En entendant rappeler les luttes soutenues par Michel Bakounine contre Marx, la salle comprenait mieux le caractère des batailles actuelles. Elle saisissait qu’il ne s’agissait pas — comme de trop nombreux camarades le croient — de vagues luttes d’hommes, ayant des préoccupations subalternes ou intéressées. Le choc de deux doctrines, de deux forces apparut clairement aux yeux de tous. Les camarades comprirent que Marx et Bakounine, comme leurs disciples d’aujourd’hui, s’opposaient de toutes leurs forces pour le triomphe de deux grandes idées dont l’une exprime le Centralisme, le despotisme, la force politique opprimant le travail, dominant et asservissant les hommes, et l’autre, le Fédéralisme, reposant sur la liberté, l’organisation du travail par les forces prolétariennes associées, l’utilisation de toutes les forces sociales pour l’aménagement de la vie collective.
Jamais peut-être plus qu’aujourd’hui ces deux grandes idées ne se sont opposées avec plus de force et dans tous les pays.

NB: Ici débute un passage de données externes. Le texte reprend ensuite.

Lemma patch_ts_filter_as_set_witness :
  exists r r',
    patch_ts (filter_globals [100; 200; 100]) 0 (Z.of_nat 2)
             (quiet (packet_pid200 ++ packet_pid100)) = Some r
    /\ patch_ts (filter_globals [200; 100]) 0 (Z.of_nat 2)
                (quiet (packet_pid200 ++ packet_pid100)) = Some r'
    /\ r'.2 = r.2
    /\ (PID_NULL ∉ active_filter (filter_globals [100; 200; 100]) ->
        r'.1 = r.1).
Proof.
  apply (patch_ts_filter_as_set (filter_globals [100; 200; 100])
           (filter_globals [200; 100])
           (quiet (packet_pid200 ++ packet_pid100)) 0 2).
  - unfold globals_ok. vm_compute. split; discriminate.
  - unfold globals_ok. vm_compute. split; discriminate.
  - vm_compute. lia.
  - intros x.
    change (active_filter (filter_globals [100; 200; 100]))
      with [100; 200; 100].
    change (active_filter (filter_globals [200; 100])) with [200; 100].
    rewrite !elem_of_cons, !elem_of_nil. tauto.
Defined.

(** A run over windows none of which has the right sync byte together
    with a listed PID changes nothing and returns 0. *)
Lemma patch_ts_inert g w p n :
  globals_ok g ->
  (p + Z.to_nat TS_LEN * n <= length (msgbuf w))%nat ->
  (forall j, (j < n)%nat -> pkt_listed g (msgbuf w) (window p j) = false) ->
  exists r,
    patch_ts g p (Z.of_nat n) w = Some r
    /\ r.1 = 0 /\ msgbuf r.2 = msgbuf w.
Proof.
  intros Hg Hlen Hno.
  destruct (patch_ts_spec g w p n Hg Hlen) as (m' & E & _ & Hout & Hwin).
  eexists. split; [exact E|]. cbn [fst snd msgbuf]. split.
  - apply sum_hits_zero. intros j Hj. apply pkt_unlisted_hits. auto.
  - apply list_eq. intros a.
    destruct (window_cover p n a) as [Ha|[Ha|(j & Hj & Ha)]];
      [apply Hout; lia|apply Hout; lia|].
    rewrite (Hwin j a Hj Ha). unfold after_turn. by rewrite Hno.
Qed.

(** X10. Filter entries above 8191 never match: on a buffer of bytes, a
    filter whose entries are all greater than 8191 (such as the 65535 that
    the argument -1 is stored as) makes [patch_ts] return 0 and change no
    byte. *)
Theorem patch_ts_entries_above_null_inert (g : globals) (w : world)
    (p n : nat) :
  globals_ok g ->
  (p + Z.to_nat TS_LEN * n <= length (msgbuf w))%nat ->
  Forall is_byte (msgbuf w) ->
  Forall (fun f => PID_NULL < f) (active_filter g) ->
  exists r,
    patch_ts g p (Z.of_nat n) w = Some r
    /\ r.1 = 0 /\ msgbuf r.2 = msgbuf w.
Proof.
  intros Hg Hlen Hbytes Hbig. apply patch_ts_inert; [done|done|].
  intros j Hj. unfold pkt_listed.
  destruct (check_sync _ _) as [[]|]; try reflexivity.
  destruct (get_pid _ _) as [pid|] eqn:Hpid; try reflexivity.
  apply bool_decide_eq_false_2. intros Hin.
  pose proof (get_pid_bound _ _ _ Hbytes Hpid).
  rewrite Forall_forall in Hbig. specialize (Hbig pid Hin).
  unfold PID_NULL in Hbig. lia.
Qed.

Lemma patch_ts_entries_above_null_inert_witness :
  exists r,
    patch_ts (filter_globals [65535; 8192]) 12 (Z.of_nat 2)
             (quiet (rtp_header ++ packet_pid100 ++ packet_pid200)) = Some r
    /\ r.1 = 0
    /\ msgbuf r.2 = rtp_header ++ packet_pid100 ++ packet_pid200.
Proof.
  apply (patch_ts_entries_above_null_inert (filter_globals [65535; 8192])
           (quiet (rtp_header ++ packet_pid100 ++ packet_pid200)) 12 2).
  - unfold globals_ok. vm_compute. split; discriminate.
  - vm_compute. lia.
  - apply sample_packets_are_bytes.
  - change (active_filter (filter_globals [65535; 8192])) with [65535; 8192].
    repeat constructor.
Defined.

(** * More on [set_pid] and [get_pid] *)

Lemma pid_byte1_overwrite b v1 v2 :
  pid_byte1 (pid_byte1 b v1) v2 = pid_byte1 b v2.
Proof.
  unfold pid_byte1. rewrite mask_1F.
  apply Z.bits_inj'. intros i Hi. bits_rw.
  destruct (Z.ltb_spec i 5); rewrite ?andb_false_r, ?andb_true_r,
    ?orb_false_r; cbn; [reflexivity|].
  by destruct (Z.testbit b i).
Qed.

(** X11. The last [set_pid] wins: setting the PID of a header to [v1]
    and then to [v2] leaves the buffer that setting it to [v2] alone
    leaves. *)
Theorem set_pid_overwrites (m : list Z) (p : nat) (v1 v2 : Z) :
  (p + 2 < length m)%nat ->
  exists m1,
    set_pid m p v1 = Some m1 /\ set_pid m1 p v2 = set_pid m p v2.
Proof.
  intros Hlen.
  destruct (lookup_lt_is_Some_2 m (p + 1)%nat ltac:(lia)) as [b Hb].
  rewrite (set_pid_Some m p v1 b Hlen Hb).
  eexists. split; [reflexivity|].
  rewrite (set_pid_Some _ p v2 (pid_byte1 b v1)), (set_pid_Some m p v2 b Hlen Hb).
  - rewrite pid_byte1_overwrite.
    rewrite (list_insert_insert_ne _ (p + 2)%nat (p + 1)%nat) by lia.
    by rewrite !list_insert_insert_eq.
  - rewrite !length_insert. lia.
  - apply list_lookup_insert_eq. rewrite length_insert. lia.
Qed.

Lemma set_pid_overwrites_witness :
  exists m1,
    set_pid packet_pid100 0 0x1ABC = Some m1
    /\ set_pid m1 0 200 = set_pid packet_pid100 0 200.
Proof. apply (set_pid_overwrites packet_pid100 0 0x1ABC 200). cbn. lia. Defined.

Lemma byte_high_bits l i : is_byte l -> 8 <= i -> Z.testbit l i = false.
Proof.
  intros [H0 H1] Hi. destruct (Z.eq_dec l 0) as [->|Hne].
  - apply Z.bits_0.
  - apply Z.bits_above_log2; [lia|].
    assert (Z.log2 l < 8) by (apply Z.log2_lt_pow2; lia). lia.
Qed.

Lemma pid_split_low l b :
  is_byte l ->
  pid_byte2 (Z.lor l (Z.shiftl (Z.land b 0x1F) 8)) = l.
Proof.
  intros Hl. unfold pid_byte2. rewrite mask_1F, mask_FF, mask_1FFF.
  apply Z.bits_inj'. intros i Hi.
  destruct (Z.ltb_spec i 8) as [H8|H8].
  - rewrite !Z.land_spec, Z.lor_spec, Z.shiftl_spec_low by lia.
    rewrite !Z.testbit_ones_nonneg by lia.
    destruct (Z.ltb_spec i 8), (Z.ltb_spec i 13); try lia.
    by rewrite orb_false_r, !andb_true_r.
  - rewrite (byte_high_bits l i Hl H8). rewrite !Z.land_spec.
    rewrite (Z.testbit_ones_nonneg 8) by lia.
    destruct (Z.ltb_spec i 8); [lia|]. by rewrite andb_false_r.
Qed.

Lemma pid_split_high l b :
  is_byte l ->
  pid_byte1 b (Z.lor l (Z.shiftl (Z.land b 0x1F) 8)) = b.
Proof.
  intros Hl. unfold pid_byte1. rewrite mask_1F, mask_1FFF.
  apply Z.bits_inj'. intros i Hi. bits_rw.
  replace (i + 8 - 8) with i by lia.
  rewrite (byte_high_bits l (i + 8) Hl) by lia.
  destruct (Z.ltb_spec i 5), (Z.ltb_spec (i + 8) 13); try lia;
    by destruct (Z.testbit b i).
Qed.
(** * app/models.py: the SQLModel data model of the assistant application

    The source file declares five string enumerations, nine table models
    and eleven non-persistent shapes.  Every declaration is a class whose
    attributes are [Field(...)] descriptors.  This development embeds the
    declarations as data (one [field] record per attribute, with exactly
    the keyword arguments the source passes) and gives them the meaning
    they have for the library: validation checks the annotation, [ge] and
    [max_length], fills in [default] and [default_factory], and takes no
    notice of [regex]; the constructor of a class that is not a table
    validates, and the constructor of a table class stores its payload
    unchecked.  The persistence layer and the lifecycle of creation and
    update, which the source leaves to its callers, are modelled
    separately and marked.

    Strings are [string]s (one [ascii] per character), Python [int] is
    [Z], [Decimal] is a finite coefficient and exponent or one of the
    three values that are not finite, a keyword payload and a validated
    object are [gmap string value]. *)

From Stdlib Require Import ZArith Ascii String List Bool Lia.
From stdpp Require Import gmap strings list fin_maps.

#[local] Set Warnings "-register-all".

Local Open Scope Z_scope.

(** ** Regular expressions, as far as [Field(regex=...)] uses them *)

Module Regex.

Inductive set_item : Type :=
| SChar (c : ascii)
| SRange (lo hi : ascii).

Inductive re : Type :=
| Eps
| Lit (c : ascii)
| Class (items : list set_item)
| Cat (r1 r2 : re)
| Alt (r1 r2 : re)
| Star (r : re)
| Void.

(** [r+] is [r r*]. *)
Definition Plus (r : re) : re := Cat r (Star r).

Definition code (c : ascii) : N := N_of_ascii c.

Definition in_item (c : ascii) (i : set_item) : bool :=
  match i with
  | SChar d => Ascii.eqb c d
  | SRange lo hi => (code lo <=? code c)%N && (code c <=? code hi)%N
  end.

Definition in_class (items : list set_item) (c : ascii) : bool :=
  existsb (in_item c) items.
Lemma done_has_code_0 sigs : forall i,
  (state i = done -> exit_code i = Some 0) ->
  state (record_after_all sigs i) = done ->
  exit_code (record_after_all sigs i) = Some 0.
Proof.
  induction sigs as [|sig sigs IH]; intros i Hi; [exact Hi|].
  unfold record_after_all. cbn [foldl]. apply IH.
  destruct sig as [data|data|code|e]; cbn [record_after state exit_code];
    try assumption; [|discriminate].
  destruct (Z.eqb_spec code 0); [by subst|discriminate].
Qed.

(** X4.  A record in the state [done] has the exit code 0. *)
Theorem X4_done_has_exit_code_0 dev inputs script_exists sigs :
  state (info (run ud WORKFLOW_SCRIPT_PATH dev inputs script_exists sigs).1) = done ->
  exit_code (info (run ud WORKFLOW_SCRIPT_PATH dev inputs script_exists sigs).1) = Some 0.
Proof.
  rewrite run_info. apply done_has_code_0.
  rewrite started_info. by destruct script_exists.
Qed.

(** X5.  The size of the image, once found in the output, is kept for the
    rest of the run: no later output changes it. *)
Theorem X5_size_hint_is_kept dev inputs script_exists sigs1 sigs2 T :
  _flash_total_bytes (run ud WORKFLOW_SCRIPT_PATH dev inputs script_exists sigs1).1 = Some T ->
  _flash_total_bytes (run ud WORKFLOW_SCRIPT_PATH dev inputs script_exists (sigs1 ++ sigs2)).1
  = Some T.
Proof.
  rewrite !run_unfold. cbn [fst]. rewrite deliver_all_app.
  cbn [fst]. intros HT.
  destruct (start_spec WORKFLOW_SCRIPT_PATH dev inputs script_exists)
    as (_ & Hq & _).
  destruct (deliver_all_quiet ud sigs1 _ Hq) as [Hq1 _ _ _ _ _ _ _].
  destruct (deliver_all_quiet ud sigs2 _ Hq1) as [_ _ _ _ _ _ Ht _].
  by apply Ht.
Qed.

End RunRecordProperties.

Lemma X4_done_has_exit_code_0_witness :
  let r := WorkflowRunTask.run ascii_only Session.script Session.sdb [] true
             [finished 0] in
  state (info r.1) = done /\ exit_code (info r.1) = Some 0.
Proof.
  cbn zeta. split; [reflexivity|].
  apply (X4_done_has_exit_code_0 ascii_only Session.script Session.sdb []
           true [finished 0]).
  reflexivity.
Defined.

Lemma X5_size_hint_is_kept_witness :
  _flash_total_bytes
    (WorkflowRunTask.run ascii_only Session.script Session.sdb [] true
       ([readyReadStandardOutput Session.size_hint]
        ++ [readyReadStandardError
              (Py.text ["FLASH_IMAGE_SIZE_BYTES=5"]%string)])).1
  = Some 2000.
Proof.
  apply (X5_size_hint_is_kept ascii_only Session.script Session.sdb [] true
           [readyReadStandardOutput Session.size_hint]).
  vm_compute. reflexivity.
Defined.

Section RunLinkProperties.

Import Task WorkflowRunTask.

Context (ud : UnicodeData) (WORKFLOW_SCRIPT_PATH : str).

(** X6.  The run link in the record is either empty or a link: it begins
    with [https://github.com/], contains [/actions/runs/] and has no blank
    at either end, whatever the process writes. *)
Theorem X6_run_url_is_empty_or_a_link dev inputs script_exists sigs :
  let url :=
    run_url (info (run ud WORKFLOW_SCRIPT_PATH dev inputs script_exists
                     sigs).1) in
  url = []
  \/ (is_run_link url = true /\ Py.strip url = url).
Proof.
  cbn zeta.
  destruct (run_ran ud WORKFLOW_SCRIPT_PATH dev inputs script_exists sigs)
    as ([_ _ _ _ _ _ _ Hurl] & _).
  destruct (start_spec WORKFLOW_SCRIPT_PATH dev inputs script_exists)
    as (_ & _ & _ & _ & Hu0 & _).
  rewrite Hurl, Hu0. unfold link_after.
  destruct (last_default_or_In
              (List.filter is_run_link
                 (List.map Py.strip (all_stdout_lines sigs))) [])
    as [->|Hin]; [by left|right].
  apply filter_In in Hin as [Hin Hl]. split; [exact Hl|].
  apply in_map_iff in Hin as (line & <- & _). apply strip_idem.
Qed.

End RunLinkProperties.

Section FloatExact.

Import PyNum.



End FloatExact.

Section ProgressExact.

Import Task WorkflowRunTask.

Context (ud : UnicodeData).


End ProgressExact.


(** ** The window and its tasks *)

Section WindowInvariants.

Import MainWindow.
(** C1, at the directory [src] of the sample repository: the provider
    answers the contents request with a listing, and [read_file] raises
    [TypeError], not the "is not a file" error. *)
Theorem read_file_directory_raises_TypeError :
  GitHubClient._gh Sample.client (contents_request Sample.client "src") 0%nat
  = (Ok Sample.src_listing, 1%nat)
  /\ GitHubClient.get_directory_structure Sample.client "src" None 0%nat
     = (Ok [FileSearchResultModel.mk "src/main.py" "main.py" "file" (Some 10) None
              (Some "sha-main.py")
              (Some "https://api.github.com/repos/o/r/contents/src/main.py") None;
            FileSearchResultModel.mk "src/util" "util" "directory" (Some 0) None
              (Some "sha-util") None None], 1%nat)
  /\ GitHubClient.read_file Sample.client "src" None 0%nat = (Raise TypeError, 1%nat)
  /\ forall m, GitHubClient.read_file Sample.client "src" None 0%nat
               <> (Raise (ValueError m), 1%nat).
Proof.
  split; [reflexivity|]. split; [vm_compute; reflexivity|].
  split; [reflexivity|]. intros m. vm_compute. intros [=].
Qed.

End Examples.

(** ** Search options *)

Lemma extension_check_ok extension :
  extension_ok extension ->
  SearchOptions.extension_must_start_with_dot extension = Ok extension.
Proof.
  destruct extension as [e|]; [|reflexivity]. cbn [extension_ok].
  intros Hp. apply PyStrFacts.startswith_spec in Hp.
  unfold SearchOptions.extension_must_start_with_dot. rewrite Hp. reflexivity.
Qed.

Lemma extension_check_fails extension :
  ~ extension_ok extension ->
  exists m, SearchOptions.extension_must_start_with_dot extension = Raise (ValueError m).
Proof.
  destruct extension as [e|]; cbn [extension_ok]; [|tauto].
  intros Hp. rewrite <- PyStrFacts.startswith_spec in Hp.
  unfold SearchOptions.extension_must_start_with_dot.
  destruct (PyStr.startswith e "."); [congruence|]. eauto.
Qed.

Lemma extension_ok_dec extension : extension_ok extension \/ ~ extension_ok extension.
Proof.
  destruct extension as [e|]; cbn [extension_ok]; [|tauto].
  rewrite <- PyStrFacts.startswith_spec. destruct (PyStr.startswith e "."); [tauto|].
  right. discriminate.
Qed.

(** C5.  Constructing the options succeeds, with the values given, exactly
    when the extension is absent or starts with '.' and [max_results] is at
    least 1; in every other case it fails with the validation error. *)
Theorem search_options_validation (extension : option string) (max_results : Z)
    (include_content search_in_content : bool) :
  (SearchOptions.new extension max_results include_content search_in_content
   = Ok (SearchOptions.mk extension max_results include_content search_in_content)
   <-> extension_ok extension /\ 1 <= max_results)
  /\ (SearchOptions.new extension max_results include_content search_in_content
      = Raise ValidationError
      <-> ~ extension_ok extension \/ max_results < 1).
Proof.
  unfold SearchOptions.new.
  destruct (extension_ok_dec extension) as [Hok|Hbad].
  - rewrite (extension_check_ok _ Hok).
    destruct (Z.geb_spec max_results 1) as [Hge|Hlt].
    + split; split; try tauto; try (intros [=]). intros [?|?]; [contradiction|lia].
    + split; split; try tauto; try (intros [=]). intros [_ ?]. lia.
  - destruct (extension_check_fails _ Hbad) as [m ->].
    split; split; try tauto. intros [=].
Qed.
(** * CUDPP plan interface: creation, destruction and composition of plans

    A shallow embedding of [cudpp/src/cudpp_plan.cpp]: option validation,
    the plan factory [cudppPlan], the sparse-matrix factory
    [cudppSparseMatrix], the two destroy entry points, and the constructors
    and destructors of the seven plan classes.

    Plans live on a heap indexed by their handle.  Every call of a storage
    collaborator ([alloc*Storage], [free*Storage]), every [operator new] and
    every [operator delete] is recorded, in program order, on a trace, so
    that ordering and exactly-once properties can be stated. *)

From Stdlib Require Import ZArith List Lia Bool.
From stdpp Require Import base decidable option list gmap.

Local Open Scope Z_scope.

(** ** Machine integers *)

(** [size_t] is taken 64 bits wide and [unsigned int] 32 bits wide (LP64). *)
Definition SIZE_MAX_plus_1 : Z := 2 ^ 64.
Definition UINT_MAX_plus_1 : Z := 2 ^ 32.

Definition to_size_t (z : Z) : Z := z mod SIZE_MAX_plus_1.
Definition to_uint (z : Z) : Z := z mod UINT_MAX_plus_1.

(** ** Declarations of cudpp.h *)

Inductive CUDPPResult :=
| CUDPP_SUCCESS
| CUDPP_ERROR_INVALID_HANDLE
| CUDPP_ERROR_ILLEGAL_CONFIGURATION
| CUDPP_ERROR_UNKNOWN.

Inductive CUDPPAlgorithm :=
| CUDPP_SCAN
| CUDPP_SEGMENTED_SCAN
| CUDPP_COMPACT
| CUDPP_REDUCE
| CUDPP_SORT_RADIX
| CUDPP_SPMVMULT
| CUDPP_RAND_MD5.

Inductive CUDPPOperator := CUDPP_ADD | CUDPP_MULTIPLY | CUDPP_MIN | CUDPP_MAX.

Inductive CUDPPDatatype := CUDPP_INT | CUDPP_UINT | CUDPP_FLOAT | CUDPP_DOUBLE.

#[global] Instance CUDPPResult_eq_dec : EqDecision CUDPPResult.
Proof. solve_decision. Defined.
#[global] Instance CUDPPAlgorithm_eq_dec : EqDecision CUDPPAlgorithm.
Proof. solve_decision. Defined.
#[global] Instance CUDPPOperator_eq_dec : EqDecision CUDPPOperator.
Proof. solve_decision. Defined.
#[global] Instance CUDPPDatatype_eq_dec : EqDecision CUDPPDatatype.
Proof. solve_decision. Defined.

Record CUDPPConfiguration := {
  algorithm : CUDPPAlgorithm;
  op : CUDPPOperator;
  datatype : CUDPPDatatype;
  options : Z                       (* unsigned int bit mask *)
}.

#[global] Instance CUDPPConfiguration_eq_dec : EqDecision CUDPPConfiguration.
Proof. solve_decision. Defined.

(** Modelled from the spec: the headers that declare the option bits, the
    invalid-handle sentinel, the sort and reduce tile sizes and the manager
    lookup are absent from the sources.  The spec names
    them (Forward, Backward, Exclusive, Inclusive, KeysOnly, the invalid
    sentinel, the fixed tile size, instance resolution) without fixing an
    encoding, so the development is parametric in them. *)
Record cudpp_header := {
  CUDPP_OPTION_FORWARD : Z;
  CUDPP_OPTION_BACKWARD : Z;
  CUDPP_OPTION_EXCLUSIVE : Z;
  CUDPP_OPTION_INCLUSIVE : Z;
  CUDPP_OPTION_KEYS_ONLY : Z;
  CUDPP_INVALID_HANDLE : Z;
  SORT_CTA_SIZE : Z;
  REDUCE_CTA_SIZE : Z;
  getManagerFromHandle : Z -> Z
}.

Cela se comprend d’autant mieux que le règne de la force, sous divers aspects aussi redoutables et aussi dangereux les uns que les autres, semble devoir s’imposer au monde entier.
Ici, c’est la dictature de l’argent, dont le fascisme est l’outil malfaisant ; là, c’est la dictature dite du prolétariat dont le communisme d’État est l’agent d’oppression. Partout la force s’étale, cynique et régressive.
Que ce soit au pays des Soviets — qui n’existent plus que de nom — ou au pays de Mussolini, de Primo de Rivera ou d’Horty, la pensée est serve, la liberté foulée aux pieds, les vrais révolutionnaires emprisonnés, les travailleurs rançonnés et brimés. Ici, là, partout, le peuple gémit sous la poigne des tyrans rouges ou blancs. Nulle part, les travailleurs ne sont libres d’organiser leur vie, d’y pourvoir selon leurs désirs et suivant leurs besoins.
Jamais plus qu’aujourd’hui la nécessité ne fut plus grande pour les hommes de se dresser de toutes leurs forces, de toute leur intelligence pour éviter l’asservissement matériel et moral ; jamais il ne fut plus urgent de galvaniser et de grouper les forces anti-autoritaires et organisatrices.
Des événements qui s’annoncent prochains et qui seront redoutables par leurs conséquences, vont mettre, sous peu, en valeur toutes les idées de Bakounine. C’est guidés par son exemple, soutenus par sa foi, entraînés par son courage que nous pourrons seulement résister aux forces conjuguées du mal et marcher résolument vers les destinées qu’il a si lumineusement assignées aux travailleurs.
Il importe donc que le drapeau qu’il tint si fièrement de ses mains puissantes ne tombe pas des nôtres ; que nous l’agitions plus fièrement que jamais et qu’il rallie autour de lui, pour la grande cause des opprimés, toutes les volontés, tous les courages, tous les savoirs, pour le triomphe de son idéal grandiose qui est aussi le nôtre.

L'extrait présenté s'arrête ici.